Below you will find more information about Calciphylaxis from Medigest. If you believe that you are suffering from any of the symptoms of Calciphylaxis it is important that you obtain an accurate diagnosis from a medical professional to ensure that you obtain the correct medication or treatment for your condition. There are medical conditions that carry similar symptoms associated with Calciphylaxis and therefore the information provided by Medigest is offered as a guideline only and should never be used in preference to seeking professional medical advice. The information relating to Calciphylaxis comes from a third party source and Medigest will not be held liable for any inaccuracies relating to the information shown.

Definition

Calciphylaxis is a highly morbid syndrome of vascular calcification and skin necrosis that is poorly understood. Mostly seen exclusively in patients with end stage renal disease, Caciphylaxis results in chronic non-healing wounds and requires parathyroidectomy and hyperbaric therapy. Considered as a rare but serious disease, calciphylaxis is a type of extraskeletal calcification that is similar to those observed among patients with hypercalcaemic states such as those with milk alkali syndrome, hyperparathyroidism, sarcoidosis and hypervitamino sis D.

Diagnosis

Though there is a clinical diagnosis for Calciphylaxis, there is no diagnostic test for the disease.
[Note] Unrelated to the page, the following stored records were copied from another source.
Lemma Stop_src : keeping src (Stop wid).
Proof.
  unfold Stop. apply call_look; [apply src_reap|done|]. intros e h _ Hh.
  destruct (Get_src h Hh) as (v & -> & Hs & Hp). cbn [mbind result_bind].
  assert (SpecID (Spec v) = wid) as -> by by rewrite Hs.
  assert (Process v = None ∨ process_alive h (Process v) = false →
    triple any_answer (λ h', h' = h) (alone (act (λ _ h, (h <| stopping := stopping h ∖ {[wid]} |>, tt)) ≫= λ _,
      stored (next_generation (v <| Status := WorkloadStopped |> <| Process := None |>)))) (λ _, src) src) as Hgone.
  { intros Hd. eapply triple_pre; [|by apply (record_gone src src_tame src_ended)].
    intros ? ->. split; [done|by eapply already_gone]. }
  destruct (Process v) as [q|] eqn:Eq; [|by apply Hgone; left].
  destruct (process_alive _ _) eqn:Ha; [|by apply Hgone; right].
  destruct Hp as [[? _]|[= ->]]; [done|].
  apply triple_pre with (P' := src); [by intros ? ->|].
  apply keeping_bind; [apply keeping_tame; [apply src_tame|apply tame_stopping]|]. intros _.
  apply keeping_bind.
  { destruct (decide _); [apply Kill_src|]. apply keeping_bind; [apply Kill_src|]. intros _. apply Kill_src. }
  intros terminated. destruct (negb _).
  - apply keeping_bind; [apply keeping_tame; [apply src_tame|apply tame_stopping]|].
    intros; apply keeping_ret.
  - by apply (finish_stop_keeps src (λ h H, H) src_tame src_ended).
Qed.

Lemma Stop_parked : keeping parked (Stop wid).
Proof.
  unfold Stop. apply call_look; [apply (P_reap _ parked_tame)|done|]. intros e h _ Hh.
  destruct (Hh) as (_ & v & Hv & Hs & Hp). unfold Get. rewrite Hv. cbn [mbind result_bind].
  assert (SpecID (Spec v) = wid) as -> by by rewrite Hs.
  assert (∀ A f (g : host → A), keeping parked (act (λ _ h, (h <| stopping := f h |>, g h)))) as Hst.
  { intros A f g. apply keeping_tame; [apply parked_tame|apply tame_stopping]. }
  assert (Process v = None ∨ process_alive h (Process v) = false →
    triple any_answer (λ h', h' = h) (alone (act (λ _ h, (h <| stopping := stopping h ∖ {[wid]} |>, tt)) ≫= λ _,
      stored (next_generation (v <| Status := WorkloadStopped |> <| Process := None |>)))) (λ _, parked) parked) as Hgone.
  { intros Hd. eapply triple_pre; [|by apply (record_gone parked parked_tame parked_put)].
    intros ? ->. split; [done|]. eapply already_gone; [|done]. naive_solver. }
  destruct (Process v) as [q|] eqn:Eq; [|by apply Hgone; left].
  destruct (process_alive _ _) eqn:Ha; [|by apply Hgone; right].
  destruct Hp as [[? _]|[[= ->] Hc]]; [done|]. rewrite decide_True by done.
  apply triple_pre with (P' := parked); [by intros ? ->|].
  apply keeping_bind; [apply Hst|]. intros _.
  apply keeping_bind; [apply keeping_tame; [apply parked_tame|apply tame_SIGKILL]|].
  intros terminated. destruct (negb _).
  - apply keeping_bind; [apply Hst|]. intros; apply keeping_ret.
  - by apply (finish_stop_keeps parked parked_src parked_tame parked_put).
Qed.

(** *** Restarting the agent *)

Lemma src_other k v h : k ≠ wid → src h → src (h <| workloads := <[k := v]> (workloads h) |>).
Proof. intros Hk (x & Hx & H). exists x. cbn. by rewrite lookup_insert_ne. Qed.

Lemma parked_other k v h : k ≠ wid → parked h → parked (h <| workloads := <[k := v]> (workloads h) |>).
Proof. intros Hk [Hf (x & Hx & H)]. split; [exact Hf|]. exists x. cbn. by rewrite lookup_insert_ne. Qed.

Section reopening.
Context (P : host → Prop) (HPsrc : ∀ h, P h → src h) (HPtame : ∀ h h', tame h h' → P h → P h')
        (HPput : ∀ v h, Spec v = Spec w → Process v = None → gone h → P h →
           P (h <| workloads := <[SpecID (Spec v) := v]> (workloads h) |>))
        (HPother : ∀ k v h, k ≠ wid → P h → P (h <| workloads := <[k := v]> (workloads h) |>)).

Lemma reconcile_keeps ws :
  (∀ v, v ∈ ws → SpecID (Spec v) = wid →
     Spec v = Spec w ∧ (Process v = None ∨ Process v = Some p)) → keeping P (reconcile_all ws).
Proof.
  induction ws as [|v ws IH]; intros Hws; [apply keeping_ret|]. cbn [reconcile_all].
  assert (keeping P (reconcile_all ws)) as Hrest by (apply IH; set_solver).
  destruct (decide _) as [|Hn]; [done|]. pose proof (Hws v ltac:(by left)) as Hv.
  apply (alone_bind _ _ _ _ (λ (alive : bool) h, P h ∧ (alive = false → Process v = Some p → gone h))).
  { apply call_act; [by apply P_reap|done|]. intros e h _ Hh. split; [done|]. cbn.
    intros Ha Hq. rewrite Hq in Ha. by apply dead_gone. }
  intros []; [by eapply triple_pre; [|exact Hrest]; intros h [? _]|].
  apply (alone_bind _ _ _ _ (λ _, P)); [|intros []; [done|apply keeping_ret]].
  apply call_act; [|by intros h [? _]|].
  { intros e h [Hh Hg]. split; [by apply P_reap|]. intros. eapply gone_tame; [apply tame_reap|by apply Hg]. }
  intros e h _ [Hh Hg]. destruct (ok e); [|done]. cbn [fst].
  destruct (decide (SpecID (Spec v) = wid)) as [Hk|Hk]; [|by apply HPother].
  destruct (Hv Hk) as [Hs Hp]. rewrite <- reconciled_spec.
  apply HPput; [by rewrite reconciled_spec|by unfold reconciled; case_match| |done].
  apply Hg; [done|]. by destruct Hp.
Qed.

Lemma OpenManager_keeps :
  triple any_answer (λ h, filed h ∧ P h) (alone OpenManager) (λ _, P) P.
Proof.
  unfold OpenManager, Reconcile. apply (alone_bind _ _ _ _ (λ _ h, filed h ∧ P h)).
  { apply call_act; [|by intros h [_ ?]|].
    - intros e h [Hf Hh]. split; [exact Hf|by apply P_reap].
    - intros e h _ [Hf Hh]. split; [exact Hf|]. eapply HPtame; [|exact Hh]. done. }
  intros _. apply (alone_bind _ _ _ _ (λ _, P)).
  - apply call_look; [|by intros h [_ ?]|].
    { intros e h [Hf Hh]. split; [exact Hf|by apply P_reap]. }
    intros e h _ [Hf Hh]. apply triple_pre with (P' := P); [by intros ? ->|].
    apply reconcile_keeps. intros v [k Hv]%elem_of_listed Hid. pose proof (Hf k v Hv) as Hk.
    destruct (HPsrc h Hh) as (x & Hx & Hs & Hp). rewrite <- Hk, Hid, Hx in Hv. simplify_eq. naive_solver.
  - intros []; [|apply keeping_ret]. apply keeping_bind; [|intros; apply keeping_ret].
    apply keeping_tame; [done|]. by apply tame_act.
Qed.
End reopening.

Lemma OpenManager_src : triple any_answer (λ h, filed h ∧ src h) (alone OpenManager) (λ _, src) src.
Proof. apply (OpenManager_keeps src (λ h H, H) src_tame src_ended src_other). Qed.

Lemma OpenManager_parked :
  triple any_answer (λ h, filed h ∧ parked h) (alone OpenManager) (λ _, parked) parked.
Proof. apply (OpenManager_keeps parked parked_src parked_tame parked_put parked_other). Qed.

(** *** Giving up a session *)

Lemma Abort_src stateDir l : Spec (liveWorkload l) = Spec w → keeping src (Abort stateDir l).
Proof.
  intros Hs. unfold Abort. destruct (closed l); [apply keeping_ret|]. apply keeping_bind.
  - unfold thaw. rewrite Hs. fold wid. destruct (_ && _); [|apply keeping_ret].
    apply keeping_bind; [apply Resume_src|]. intros; apply keeping_ret.
  - intros _. apply keeping_bind; [|intros; apply keeping_ret].
    apply keeping_tame; [apply src_tame|apply tame_close].
Qed.
End source.
(* ===== verification/Routine.v ===== *)
(** * The routine of a migration

    Most of what the orchestrator does writes its own books, looks at the
    machine, or asks the destination for something other than a restore.
    [Routine] is the interface of a condition that survives this routine; the
    lemmas walk through the operations of [Migration] once, for every such
    condition.  Two families of conditions are routine: those that only
    depend on the records of the source and on the absence of a copy
    ([calm]), and those that a durable condition of the source or a commit of
    the destination makes true. *)
From S2P Require Import Prelude GoStr Model Workload Prog Conc Network Session Host Runtime Restorer Checkpoint Peer Migration CheckpointSafe Durable MigrationHost.

Local Open Scope string_scope.
Local Open Scope list_scope.
Local Open Scope Z_scope.

Create HintDb routine.

(** ** Requests *)

Section requests.
Context {D DE : Type} `{HP : !Peer D DE} {holds keeps : string → D → Prop}
        `{HL : !PeerLaws D DE holds keeps}.
Context (id : string).

(** No copy appears and no commit is lost. *)
Definition calm_peer (d d' : D) : Prop := (holds id d' → holds id d) ∧ (keeps id d → keeps id d').

#[export] Instance calm_peer_preorder : PreOrder calm_peer.
Proof. split; [done|]. intros d1 d2 d3 [? ?] [? ?]. split; auto. Qed.

Lemma calm_answers e q d : (∀ timeout, q ≠ QRestore id timeout) → calm_peer d (answers e q d).1.
Proof.
  intros Hq. split; [|by apply kept_for_good].
  intros [?|[timeout Ht]]%only_restore_starts; [done|]. by destruct (Hq timeout).
Qed.

Lemma calm_session_call q :
  (∀ timeout, q ≠ QRestore id timeout) → guarantees calm_peer (session_call q).
Proof.
  intros Hq. apply guarantees_bind; [|done]. apply (do_attempts_guarantees _). intros e d. by apply calm_answers.
Qed.

Lemma calm_ImportManifest m : guarantees calm_peer (ImportManifest id m).
Proof. apply guarantees_bind; [|done]. apply (do_attempts_guarantees _). intros e d. by apply calm_answers. Qed.

Lemma calm_UploadChunk ref : guarantees calm_peer (UploadChunk id ref).
Proof. apply guarantees_bind; [|done]. apply (exchange_guarantees _). intros e d. by apply calm_answers. Qed.
End requests.

(** ** The interface *)

Class Routine {D DE} `{!Peer D DE} (holds keeps : string → D → Prop) (stateDir : path) (id : string)
    (okE : moment DE → Prop) (P : world D → Prop) := {
  routine_look {A} (f : kernel → host → A) : preserves okE P (on_agent (look f));
  routine_succeeds err : preserves okE P (on_agent (succeeds err));
  routine_network {A} (t : thread coordinator net_env A) : preserves okE P (on_agent (on_network t));
  routine_BeginLive workloadID o : preserves okE P (on_agent (BeginLive stateDir workloadID o));
  routine_Pass l : preserves okE P (on_agent (Pass stateDir l));
  routine_record s v v' : P s → records s !! id = Some v → WorkloadID v' = WorkloadID v →
    P (s <| records := <[id := v']> (records s) |>);
  routine_freezes s m : P s → P (s <| freezes := m |>);
  routine_peer {A} (t : thread D (link DE) A) :
    guarantees (calm_peer (holds := holds) (keeps := keeps) id) t → preserves okE P (on_peer t);
}.

Section routine.
Context {D DE : Type} `{HP : !Peer D DE} {holds keeps : string → D → Prop}
        `{HL : !PeerLaws D DE holds keeps}.
Context (stateDir : path) (machine : string) (mirrored : bool) (digest32 : string → Z)
        (has_network : bool) (id : string).
Context (okE : moment DE → Prop) (P : world D → Prop)
        `{HR : !Routine holds keeps stateDir id okE P}.

Abbreviation routine t := (preserves okE P t).

(** *** Books *)

Lemma routine_ret {A} (a : A) : routine (mret a).
Proof. exact I. Qed.

Lemma routine_observe {A} (f : moment DE → world D → A) : routine (observe f).
Proof. by apply preserves_atomic. Qed.

Lemma routine_update f :
  (∀ t v v', f t v = Ok v' → WorkloadID v' = WorkloadID v) → routine (update id f).
Proof.
  intros Hf. apply preserves_atomic. intros e s _ Hs.
  destruct (records s !! id) as [v|] eqn:Hv; [|done].
  destruct (f (now_at e) v) as [v'|] eqn:Hv'; [|done]. destruct (stored_ok e); [|done].
  eapply routine_record; [done|done|]. by rewrite <- (Hf _ _ _ Hv').
Qed.

Lemma routine_note f : (∀ t v, WorkloadID (f t v) = WorkloadID v) → routine (note id f).
Proof.
  intros Hf. apply preserves_bind; [|intros; apply routine_ret]. apply routine_update.
  intros t v v' [= <-]. apply Hf.
Qed.

Lemma Transition_workload t to message at_ v v' :
  Transition t to message at_ v = Ok v' → WorkloadID v' = WorkloadID v.
Proof. unfold Transition. destruct (negb _); [done|]. intros [= <-]. by destruct (terminal to). Qed.

Lemma routine_transition to message at_ : routine (transition id to message at_).
Proof. apply routine_update. intros t v v'. apply Transition_workload. Qed.

Lemma routine_progress message at_ done_ total : routine (progress id message at_ done_ total).
Proof. by apply routine_note. Qed.
Lemma routine_event message : routine (event id message).
Proof. by apply routine_note. Qed.
Lemma routine_get_record : routine (get_record id).
Proof. apply routine_observe. Qed.
Lemma routine_now : routine now.
Proof. apply routine_observe. Qed.

Lemma routine_put_freeze f : routine (put_freeze f).
Proof.
  apply preserves_atomic. intros e s _ Hs. cbn. destruct (stored_ok e); [|done]. by apply routine_freezes.
Qed.

Hint Resolve routine_ret routine_observe routine_transition routine_progress routine_event
  routine_get_record routine_now routine_put_freeze : routine.
Hint Extern 1 (preserves _ _ (on_agent _)) =>
  (first [ apply routine_look | apply routine_succeeds | apply routine_network | apply routine_Pass
         | apply routine_BeginLive ]) : routine.
Hint Extern 2 (preserves _ _ (note _ _)) => (apply routine_note; intros; reflexivity) : routine.
Hint Extern 2 (preserves _ _ (on_peer (session_call _))) =>
  (apply routine_peer, calm_session_call; intros; discriminate) : routine.

Ltac solve_routine :=
  repeat first
    [ progress intros | solve [auto with routine] | apply preserves_bind
    | match goal with |- preserves _ _ (if ?b then _ else _) => destruct b end
    | match goal with |- preserves _ _ (match ?r with _ => _ end) => destruct r end ].

Lemma routine_noteFreezeOwnership workloadID owns : routine (noteFreezeOwnership id workloadID owns).
Proof. unfold noteFreezeOwnership. solve_routine. Qed.
Lemma routine_noteDowntimeStart t : routine (noteDowntimeStart id t).
Proof. unfold noteDowntimeStart. solve_routine. Qed.
Lemma routine_get_workload workloadID : routine (on_agent (get_workload workloadID)).
Proof. apply routine_look. Qed.
Hint Resolve routine_noteFreezeOwnership routine_noteDowntimeStart routine_get_workload : routine.

Lemma routine_bound_downtime v : routine (bound_downtime id v).
Proof. unfold bound_downtime. solve_routine. Qed.
Lemma routine_noteReservation message t : routine (noteReservation id message t).
Proof. by apply routine_note. Qed.
Lemma routine_export_key : routine export_key.
Proof. apply routine_observe. Qed.
Hint Resolve routine_bound_downtime routine_noteReservation routine_export_key : routine.

Lemma routine_expect {A B} v code (t : thread (world D) (moment DE) (result A))
    (k : A → thread (world D) (moment DE) (stepped B)) :
  routine t → (∀ a, routine (k a)) → routine (expect v code t k).
Proof. intros Ht Hk. apply preserves_bind; [done|]. by intros []. Qed.

Lemma routine_expect_open {A B} v l code (t : thread (world D) (moment DE) (result A))
    (k : A → thread (world D) (moment DE) (LiveSession * stepped B)) :
  routine t → (∀ a, routine (k a)) → routine (expect_open v l code t k).
Proof. intros Ht Hk. apply preserves_bind; [done|]. by intros []. Qed.

Ltac routine_steps :=
  repeat first
    [ progress solve_routine | apply routine_expect | apply routine_expect_open
    | apply routine_update; by intros ? ? ? [= <-] ].

(** *** Stages *)

Lemma routine_discover : routine (discover machine id).
Proof. unfold discover, peer_machine. routine_steps. Qed.

Lemma routine_drain workloadID plan : routine (drainSourceForwarders has_network id workloadID plan).
Proof. unfold drainSourceForwarders. solve_routine. Qed.
Hint Resolve routine_drain : routine.

Lemma routine_validate v m w target : routine (validate_run digest32 has_network id v m w target).
Proof. unfold validate_run. routine_steps. Qed.

Lemma routine_upload_one ref more : routine (upload_one id ref more).
Proof.
  apply preserves_bind; [apply routine_peer, calm_UploadChunk|]. intros []; [done|].
  apply preserves_bind; [auto with routine|]. done.
Qed.

Lemma routine_drain_pool n len total base span message : ∀ p,
  routine (drain_pool n id p len total base span message).
Proof.
  induction n as [|n IH]; intros p; cbn [drain_pool]; [done|].
  apply preserves_bind; [auto with routine|]. intros [i ref more|[ref rest] [[]|err]|p'|].
  - apply preserves_bind; [apply routine_upload_one|]. intros w. apply IH.
  - apply preserves_bind; [solve_routine|]. intros _. apply IH.
  - done.
  - apply IH.
  - solve_routine.
Qed.

Lemma routine_uploadChunks refs base span message : routine (uploadChunks id refs base span message).
Proof. unfold uploadChunks. destruct refs; [done|apply routine_drain_pool]. Qed.
Hint Resolve routine_uploadChunks : routine.

Lemma routine_reserve workloadID estimated timeout :
  routine (reserve_peer machine id workloadID estimated timeout).
Proof. unfold reserve_peer. solve_routine. Qed.
Lemma routine_send_key workloadID version key : routine (send_key id workloadID version key).
Proof. unfold send_key. solve_routine. Qed.
Hint Resolve routine_reserve routine_send_key : routine.

Lemma routine_transfer_passes n v : ∀ l current moved,
  routine (transfer_passes stateDir n id v l current moved).
Proof.
  induction n as [|n IH]; intros l current moved; [done|]. cbn [transfer_passes].
  apply preserves_bind; [auto with routine|]. intros [bytes []]; [|done].
  apply preserves_bind; [auto with routine|]. intros _. destruct (negb _); [done|].
  apply preserves_bind; [auto with routine|]. intros [l' []]; [apply IH|done].
Qed.
Hint Resolve routine_transfer_passes : routine.

Lemma routine_precopy timeout v w l : routine (precopy stateDir machine id timeout v w l).
Proof. unfold precopy. routine_steps. Qed.

Lemma routine_prepare timeout v w m : routine (prepare_destination machine id timeout v w m).
Proof. unfold prepare_destination. routine_steps. Qed.

Lemma routine_rounds n m preCopy : ∀ first moved deduplicated last,
  routine (transfer_rounds n first id m preCopy moved deduplicated last).
Proof.
  induction n as [|n IH]; intros first moved deduplicated last; [done|]. cbn [transfer_rounds].
  apply preserves_bind; [solve_routine|]. intros []; [done|].
  apply preserves_bind; [apply routine_peer, calm_ImportManifest|].
  intros [[missing dedup]|err]; [|apply IH].
  apply preserves_bind; [auto with routine|]. intros [sent r].
  apply preserves_bind; [auto with routine|]. intros _. by destruct r; [|apply IH].
Qed.
Hint Resolve routine_prepare routine_rounds : routine.

Lemma routine_transfer_state timeout v r m preCopy :
  routine (transfer_state machine id timeout v r m preCopy).
Proof. unfold transfer_state. routine_steps. Qed.

(** *** Undoing *)

Lemma routine_rollback_attempts n : ∀ first last, routine (rollback_attempts n first id last).
Proof.
  induction n as [|n IH]; intros first last; [done|]. cbn [rollback_attempts].
  apply preserves_bind; [solve_routine|]. intros []; [done|].
  apply preserves_bind; [auto with routine|]. intros []; [done|]. by destruct (decide _).
Qed.

Lemma routine_rollbackDestination b r : routine (rollbackDestination id b r).
Proof.
  unfold rollbackDestination. repeat (destruct (negb _); [done|]). apply routine_rollback_attempts.
Qed.

Lemma routine_holds b : routine (destinationHoldsLiveCopy id b).
Proof. unfold destinationHoldsLiveCopy. solve_routine. Qed.

Lemma routine_running workloadID : routine (sourceWorkloadRunning workloadID).
Proof. unfold sourceWorkloadRunning. solve_routine. Qed.

Lemma routine_outcome workloadID plan outcome detail :
  routine (recordSourceOutcome digest32 id workloadID plan outcome detail).
Proof. unfold recordSourceOutcome. solve_routine. Qed.

Lemma routine_restoreSourceNetwork m : routine (restoreSourceNetwork has_network m).
Proof. unfold restoreSourceNetwork. solve_routine. Qed.

Lemma routine_persist_stage n to message at_ : routine (persist_stage n id to message at_).
Proof.
  induction n as [|n IH]; [done|]. cbn [persist_stage].
  apply preserves_bind; [auto with routine|]. by intros [].
Qed.

Lemma routine_forceSettle to message : routine (forceSettle id to message).
Proof. by apply routine_note. Qed.

Lemma routine_forceComplete message stopped : routine (forceCompleteRecovered id message stopped).
Proof. apply routine_note. intros t v. by destruct stopped. Qed.

Lemma routine_settle u to message loud kept : routine (settle id u to message loud kept).
Proof.
  unfold settle. repeat first [apply routine_forceSettle|progress solve_routine].
Qed.
End routine.
(* ===== verification/MigrationKept.v ===== *)
(** * What a migration keeps

    A condition that a durable condition of the source or a commit of the
    destination makes true survives a migration, as long as the source is
    only stopped after that commit.  This holds at every moment of a life. *)
From S2P Require Import Prelude GoStr Model Workload Prog Conc Network Session Host Runtime Restorer Checkpoint Peer Migration CheckpointSafe Durable MigrationHost Routine MigrationSafe.

Local Open Scope string_scope.
Local Open Scope list_scope.
Local Open Scope Z_scope.

(** ** The interface *)

(** [P] also survives the calls on the machine that change the workload, and
    a restore on the destination. *)
Class Moves {D DE} `{!Peer D DE} (holds keeps : string → D → Prop) (stateDir : path)
    (machine : string) (mirrored : bool) (id : string) (okE : moment DE → Prop)
    (P : world D → Prop) := {
  #[global] moves_routine :: Routine holds keeps stateDir id okE P;
  moves_Resume i : preserves okE P (on_agent (Resume i));
  moves_Create i o : preserves okE P (on_agent (CreateCheckpoint stateDir machine mirrored i o));
  moves_Finalize l : preserves okE P (on_agent (Finalize stateDir machine mirrored l));
  moves_Abort l : preserves okE P (on_agent (Abort stateDir l));
  moves_Open : preserves okE P (on_agent OpenManager);
  moves_Restore timeout : preserves okE P (on_peer (RestorePeer id timeout));
}.

Section kept.
Context {D DE : Type} `{HP : !Peer D DE} {holds keeps : string → D → Prop}
        `{HL : !PeerLaws D DE holds keeps}.
Context (stateDir : path) (machine : string) (mirrored : bool) (digest32 : string → Z)
        (has_network : bool) (id : string) (w : Workload) (p : ProcessState).
Let wid : string := SpecID (Spec w).
#[local] Abbreviation whatever := (any_moment (DE := DE)).

Section moves.
Context (okE : moment DE → Prop) (P Pc : world D → Prop)
        `{HM : !Moves holds keeps stateDir machine mirrored id okE P}
        `{HMc : !Moves holds keeps stateDir machine mirrored id okE Pc}.
(** Where stopping is allowed, and that a commit allows it. *)
Context (Pc_P : ∀ s, Pc s → P s) (Pc_stop : ∀ i, preserves okE Pc (on_agent (Stop i)))
        (P_commit : ∀ s, P s → keeps id (destination s) → Pc s).

Let HR : Routine holds keeps stateDir id okE P := moves_routine.
Let HRc : Routine holds keeps stateDir id okE Pc := moves_routine.

(** *** Undoing *)

Lemma moves_resume_source i : preserves okE P (resume_source i).
Proof.
  unfold resume_source. apply preserves_bind; [routinely routine_get_workload|].
  intros []; [|exact I]. destruct (decide _); [exact I|]. destruct (Process _); [|exact I].
  apply preserves_bind; [apply moves_Resume|]. intros []; exact I.
Qed.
The known characteristics are ischaemic skin lesions and the appearance of necrotic skin lesions. These are considered suspected diagnosis and can be confirmed by conducting a skin biopsy. The bone scintigraphy may show an increased tracer accumulation in the soft tissues as well as an arterial calcification and occlusion in the absence of vasculitis. There is also no specific treatment for Calciphylaxis. There are acceptable treatments however but none is internationally recognized as standard care. Among those, include dialysis, intensive wound care, adequate pain control, urgent parathyroidectomy and correction of the underlying plasma calcium and phosphorus abnormalities.

Historical Background

It is observed that patients with a long-standing history of chronic renal failure and renal replacement therapy are most likely to have calciphylaxis. It may even occur before the replacement therapy is initiated on rare cases. Also, many of those who develop the disease went through renal allograft transplantation. Typically, Calciphylaxis lesions develop suddenly and progress rapidly. The lesions may also be single or numerous and generally occur in the lower extremities. Certain factors may also trigger the development of Calciphylaxis among patients. Said factors include, long-term obesity, malnutrition, recent and sudden weight loss, liver disease, diabetes mellitus among others. A review of the patient's medical record more often than not reveals a history of hyperphosphatemia with hyperparathyroidism and hypoalbuminemia.

Symptoms and Signs

Calciphylaxis is characterised by systemic medical calcification of the arteries such as the calcification of tunica medica. It is also characterized by a small vessel mural calcification with or without endovascular fibrosis, extravascular calcification and vascular thrombosis that may lead to tissue ischaemia.

Causes

The development of calciphylaxis are associated with certain disorders such as chronic renal failure, hypercalcemia, hyperphosphatemia, elevated calcium-phosphate product, hyperparathyroidism, and vascular calcification. Some speculative associations include aluminum toxicity, coagulation abnormalities, and iron dextran infusion. The cause of calciphylaxis however remains unclear. Though most cases occur in the setting of chronic renal failure, abnormal calcium-phosphate homeostasis, and hyperparathyroidism, the disease may still occur in normal settings or minimally elevated calcium and phosphate levels.